> [Data shown]:
+--

Lemma removePeer_Ok w peer : world_inv w →
  ∃ w', removePeer peer w = Ok (bool_decide (map_find Pos.ltb peer (m_peers w) ≠ None), w') ∧ world_inv w' ∧
    Forall2 (view_removed peer) (m_views w) (m_views w') ∧
    m_peers w' = map_erase Pos.ltb peer (m_peers w) ∧ w_peers w' = w_peers w.
Proof.
  intros W. unfold removePeer.
  destruct (each_view_Ok (view_removed peer) (view_removePeer peer) (m_views w)) as (vs & -> & HF).
  { intros isp v Hv. destruct (wi_view _ W _ _ Hv) as (I & HR & _).
    destruct (view_removePeer_Ok peer v I HR) as (v' & E & I' & R' & F). eexists _, v'. by split. }
  cbn [mbind outcome_bind mret outcome_ret].
  assert (HE : ∀ q, map_find Pos.ltb q (map_erase Pos.ltb peer (m_peers w)) =
    if decide (q = peer) then None else map_find Pos.ltb q (m_peers w)).
  { intros q. case_decide as D; [subst; apply (map_find_erase_eq Pos.ltb), W|].
    apply (map_find_erase_ne Pos.ltb); [apply W|done]. }
  eexists. split; [by destruct (map_find Pos.ltb peer (m_peers w))|]. split; [|done].
  eapply (world_inv_views _ w); [done|exact HF|..].
  - intros [isp v] e' He (E1 & I1 & R1 & F). split_and!; try done. intros q. rewrite F, HE.
    case_decide; [by intros []|]. by apply (wi_known _ W isp v).
  - apply (map_erase_sorted Pos.ltb), W.
  - intros q. rewrite HE. case_decide; [by intros [? ?]|apply W].
Qed.

Lemma updatePeerStats_Ok w peer p : world_inv w → w_peers w !! peer = Some p →
  ∃ b w', updatePeerStats peer w = Ok (b, w') ∧ world_inv w' ∧ b = bool_decide (map_find Pos.ltb peer (m_peers w) ≠ None) ∧
    Forall2 view_same_pids (m_views w) (m_views w') ∧ w_peers w' = w_peers w ∧
    (b = true → map_find Pos.ltb peer (m_peers w') = Some (stats_of p)).
Proof.
  intros W Hp. unfold updatePeerStats, deref_peer. rewrite Hp. cbn [from_option_or mbind outcome_bind].
  destruct (map_find Pos.ltb peer (m_peers w)) as [prev|] eqn:Ep.
  2: { exists false, w. split_and!; try done. apply Forall2_same_length_lookup_2; [done|].
    intros i e e' H1 H2. rewrite H1 in H2. injection H2 as <-. apply list_elem_of_lookup_2 in H1.
    destruct e as [isp v]. by destruct (wi_view _ W _ _ H1) as (? & ? & _). }
  match goal with |- context [each_view ?f _] => destruct (each_view_Ok view_same_pids f (m_views w)) as (vs & -> & HF) end.
  { intros isp v Hv. destruct (wi_view _ W _ _ Hv) as (I & HR & _).
    match goal with |- context [view_updatePeerStats _ ?b ?uc ?dc ?ur ?dr ?ap _] =>
      destruct (view_updatePeerStats_Ok peer b uc dc ur dr ap v I HR) as (v' & E & I' & R' & F & _) end.
    eexists _, v'. split; [done|]. split_and!; try done. intros q. unfold pid_of. cbn. by rewrite F. }
  cbn [mbind outcome_bind mret outcome_ret]. eexists true, _. split; [reflexivity|].
  split; [|split_and!; try done; intros _; apply (map_find_set_eq Pos.ltb), W].
  assert (HE : ∀ q, is_Some (map_find Pos.ltb q (map_set Pos.ltb peer (stats_of p) (m_peers w))) ↔
    is_Some (map_find Pos.ltb q (m_peers w))).
  { intros q. destruct (decide (q = peer)) as [->|Hq].
    - rewrite (map_find_set_eq Pos.ltb), Ep by apply W. by split; eexists.
    - rewrite (map_find_set_ne Pos.ltb); [done|apply W|done]. }
  eapply (world_inv_views _ w); [done|exact HF|..].
  - intros [isp v] e' He (E1 & I1 & R1 & F). split_and!; try done. intros q. rewrite F, HE.
    by apply (wi_known _ W isp v).
  - apply (map_set_sorted Pos.ltb), W.
  - intros q Hq%HE. by apply W.
Qed.

Lemma addISP_Ok w isp info : world_inv w → w_isps w !! isp = Some info → isp_ok info →
  ∃ w', addISP isp w = Ok (bool_decide (getISPViewInternal isp w = None), w') ∧ world_inv w' ∧
    m_views w' = map_insert Pos.ltb isp view_new (m_views w) ∧ m_peers w' = m_peers w ∧ w_peers w' = w_peers w.
Proof.
  intros W Hi Hok. unfold addISP. rewrite (exclusive_Ok _ (wi_free _ W)). cbn [mbind outcome_bind].
  unfold map_insert, getISPViewInternal. destruct (map_find Pos.ltb isp (m_views w)) as [v|] eqn:E; [by exists w|].
  eexists. split; [reflexivity|]. split; [|done]. split; try apply W; cbn [with_views m_views m_peers w_isps].
  - apply (map_set_sorted Pos.ltb), W.
  - intros isp' v' [[= -> ->]|H]%(map_set_elem Pos.ltb); [|by apply W].
    split; [apply view_new_inv|]. split; [done|]. by exists info.
  - intros isp' v' p [[= -> ->]|H]%(map_set_elem Pos.ltb); [done|by apply (wi_known _ W isp')].
Qed.

Lemma removeISP_Ok w isp : world_inv w →
  ∃ w', removeISP isp w = Ok w' ∧ world_inv w' ∧
    m_views w' = map_erase Pos.ltb isp (m_views w) ∧ m_peers w' = m_peers w ∧ w_peers w' = w_peers w.
Proof.
  intros W. unfold removeISP. rewrite (exclusive_Ok _ (wi_free _ W)). cbn [mbind outcome_bind].
  unfold getISPViewInternal. destruct (map_find Pos.ltb isp (m_views w)) as [v|] eqn:E.
  - pose proof (proj1 (map_find_elem Pos.ltb _ _ _ (wi_views _ W)) E) as Hv.
    destruct (wi_view _ W _ _ Hv) as (_ & -> & _). cbn. eexists. split; [reflexivity|]. split; [|done].
    split; try apply W; cbn [with_views m_views m_peers w_isps].
    + apply (map_erase_sorted Pos.ltb), W.
    + intros isp' v' H%(map_erase_sub Pos.ltb). by apply W.
    + intros isp' v' p H%(map_erase_sub Pos.ltb). by apply (wi_known _ W isp').
  - exists w. split_and!; try done. symmetry. by apply map_erase_absent.
Qed.

(** ** Redistribution *)
Section redistribute.
Context (isp : isp_ptr) (info : ISPInfo) (Hok : isp_ok info) (peers0 : gmap peer_ptr Peer).

(** The home PID of the ISP's own peers follows the PID map. *)
Definition rehomed (p : Peer) : Peer :=
  if bool_decide (m_home_isp p = Some isp) then setHome isp (isp_pid info (p_address p)) p else p.

Record redist_inv (visited : list (peer_ptr * PeerStats)) (s : PerISPPeerDistribution * gmap peer_ptr Peer) : Prop := {
  ri_view : view_inv s.1;
  ri_readers : v_readers s.1 = 0;
  ri_width : width_of (num_total_pids info) s.1 = Z.to_nat (num_total_pids info) + 1;
  ri_pid : ∀ q, pid_of s.1 q = if decide (q ∈ visited.*1)
    then isp_pid info ∘ p_address <$> peers0 !! q else None;
  ri_peers : ∀ q, s.2 !! q = if decide (q ∈ visited.*1) then rehomed <$> peers0 !! q else peers0 !! q
}.

Lemma isp_pid_ok a : pid_ok (Z.to_nat (num_total_pids info) + 1) (isp_pid info a).
Proof.
  pose proof (io_lookup _ Hok a). destruct (io_total _ Hok). unfold pid_ok, isp_pid. case_bool; [by left|]. right. lia.
Qed.

Lemma readd_peer_Ok visited peer stats s : redist_inv visited s → peer ∉ visited.*1 → is_Some (peers0 !! peer) →
  ∃ s', readd_peer isp info (peer, stats) s = Ok s' ∧ redist_inv (visited ++ [(peer, stats)]) s'.
Proof.
  intros [I HR HW HP HG] Hnew [p Hp]. destruct s as [v peers]. cbn [fst snd] in *. unfold readd_peer.
  rewrite HG, decide_False, Hp by done. cbn [from_option_or mbind outcome_bind]. fold (isp_pid info (p_address p)).
  destruct (addPeerInternal_Ok (num_total_pids info) peer (isp_pid info (p_address p)) stats v I
    (io_total _ Hok) (isp_pid_ge _ _)) as (v' & -> & I' & R' & L' & F). cbn [mbind outcome_bind mret outcome_ret].
  eexists. split; [reflexivity|].
  assert (Hn : pid_of v peer = None) by (by rewrite HP, decide_False).
  assert (Hv' : ∀ q, q ∈ (visited ++ [(peer, stats)]).*1 ↔ q ∈ visited.*1 ∨ q = peer)
    by (intros q; rewrite fmap_app; cbn; set_solver).
  split; cbn [fst snd]; [done|congruence|..].
  - unfold width_of. rewrite L'. destruct (m_peer_to_pid v') eqn:E; [done|]. done.
  - intros q. rewrite F, Hn, HW, (clip_small _ _ (isp_pid_ok _)), HP.
    destruct (decide (q = peer)) as [->|Hq].
    + rewrite !decide_True by naive_solver. by rewrite Hp.
    + rewrite (decide_False (P := q = peer ∧ _)) by naive_solver.
      repeat case_decide; naive_solver.
  - intros q. destruct (decide (q = peer)) as [->|Hq].
    + rewrite (decide_True (P := peer ∈ (visited ++ _).*1)) by naive_solver. rewrite Hp. cbn. unfold rehomed.
      case_bool_decide; [by rewrite lookup_insert_eq|]. by rewrite HG, decide_False, Hp.
    + transitivity (peers !! q).
      { case_bool_decide; [by rewrite lookup_insert_ne|done]. }
      rewrite HG. repeat case_decide; naive_solver.
Qed.
End redistribute.

Lemma updatePeerDistribution_Ok w isp info v : world_inv w → w_isps w !! isp = Some info →
  getISPViewInternal isp w = Some v →
  ∃ w' v', updatePeerDistribution isp w = Ok (0%Z, w') ∧ world_inv w' ∧
    m_views w' = map_set Pos.ltb isp v' (m_views w) ∧ m_peers w' = m_peers w ∧
    (∀ q, pid_of v' q = if decide (is_Some (map_find Pos.ltb q (m_peers w)))
                        then isp_pid info ∘ p_address <$> w_peers w !! q else None) ∧
    (∀ q, w_peers w' !! q = if decide (is_Some (map_find Pos.ltb q (m_peers w)))
                            then rehomed isp info <$> w_peers w !! q else w_peers w !! q).
Proof.
  intros W Hi Hv. unfold updatePeerDistribution, deref_isp. rewrite Hv, Hi. cbn [from_option_or mbind outcome_bind].
  pose proof (proj1 (map_find_elem Pos.ltb _ _ _ (wi_views _ W)) Hv) as Hin.
  destruct (wi_view _ W _ _ Hin) as (I & HR & info' & Hi' & Hok). rewrite Hi in Hi'. injection Hi' as <-.
  unfold addPeersFromManager. rewrite (exclusive_Ok _ HR). cbn [mbind outcome_bind].
  pose proof (map_sorted_nodup Pos.ltb _ (wi_peers _ W)) as ND.
  destruct (ofold_inv_split (redist_inv isp info (w_peers w)) (readd_peer isp info) (m_peers w)
    (MkView (v_readers v) [] [] SwarmState_empty, w_peers w)) as ([v' ps] & -> & [I' R' _ HP HG]).
  { split; cbn [fst snd]; try done. rewrite HR. apply view_new_inv. }
  { intros dn [q st] rest s El HI. apply readd_peer_Ok; [done|done|..].
    - rewrite El, fmap_app, NoDup_app in ND. destruct ND as (_ & ND & _). intros Hq. by apply (ND q Hq); left.
    - apply (wi_deref _ W). exists st. apply (map_find_elem Pos.ltb); [apply W|]. rewrite El. set_solver. }
  cbn [mbind outcome_bind mret outcome_ret fst snd] in *.
  assert (HK : ∀ q, q ∈ (m_peers w).*1 ↔ is_Some (map_find Pos.ltb q (m_peers w))).
  { intros q. rewrite list_elem_of_fmap. split.
    - intros ([q' st] & -> & H). exists st. by apply (map_find_elem Pos.ltb), H; apply W.
    - intros [st H]. apply (map_find_elem Pos.ltb) in H; [|apply W]. by exists (q, st). }
  assert (HG' : ∀ q, ps !! q = if decide (is_Some (map_find Pos.ltb q (m_peers w)))
    then rehomed isp info <$> w_peers w !! q else w_peers w !! q).
  { intros q. rewrite HG. pose proof (HK q). repeat case_decide; naive_solver. }
  assert (HP' : ∀ q, pid_of v' q = if decide (is_Some (map_find Pos.ltb q (m_peers w)))
    then isp_pid info ∘ p_address <$> w_peers w !! q else None).
  { intros q. rewrite HP. pose proof (HK q). repeat case_decide; naive_solver. }
  eexists _, v'. split; [reflexivity|]. split; [|done].
  split; cbn [with_peers put_view with_views m_views m_peers w_isps w_peers views_readers]; try apply W.
  - apply (map_set_sorted Pos.ltb), W.
  - intros isp' u [[= -> ->]|H]%(map_set_elem Pos.ltb); [|by apply W]. split; [done|]. split; [done|]. by exists info.
  - intros isp' u p [[= -> ->]|H]%(map_set_elem Pos.ltb); [|by apply (wi_known _ W isp')].
    rewrite HP'. by case_decide.
  - intros q Hq. rewrite HG'. rewrite decide_True by done. apply (wi_deref _ W) in Hq as [p ->]. by eexists.
Qed.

+--

> [What to do]:
From the listing above, pick out each line where the word "else" appears.

> [Answer to this exercise]:
    if decide (q = peer) then None else map_find Pos.ltb q (m_peers w)).
  if bool_decide (m_home_isp p = Some isp) then setHome isp (isp_pid info (p_address p)) p else p.
    then isp_pid info ∘ p_address <$> peers0 !! q else None;
  ri_peers : ∀ q, s.2 !! q = if decide (q ∈ visited.*1) then rehomed <$> peers0 !! q else peers0 !! q
                        then isp_pid info ∘ p_address <$> w_peers w !! q else None) ∧
                            then rehomed isp info <$> w_peers w !! q else w_peers w !! q).
    then rehomed isp info <$> w_peers w !! q else w_peers w !! q).
    then isp_pid info ∘ p_address <$> w_peers w !! q else None).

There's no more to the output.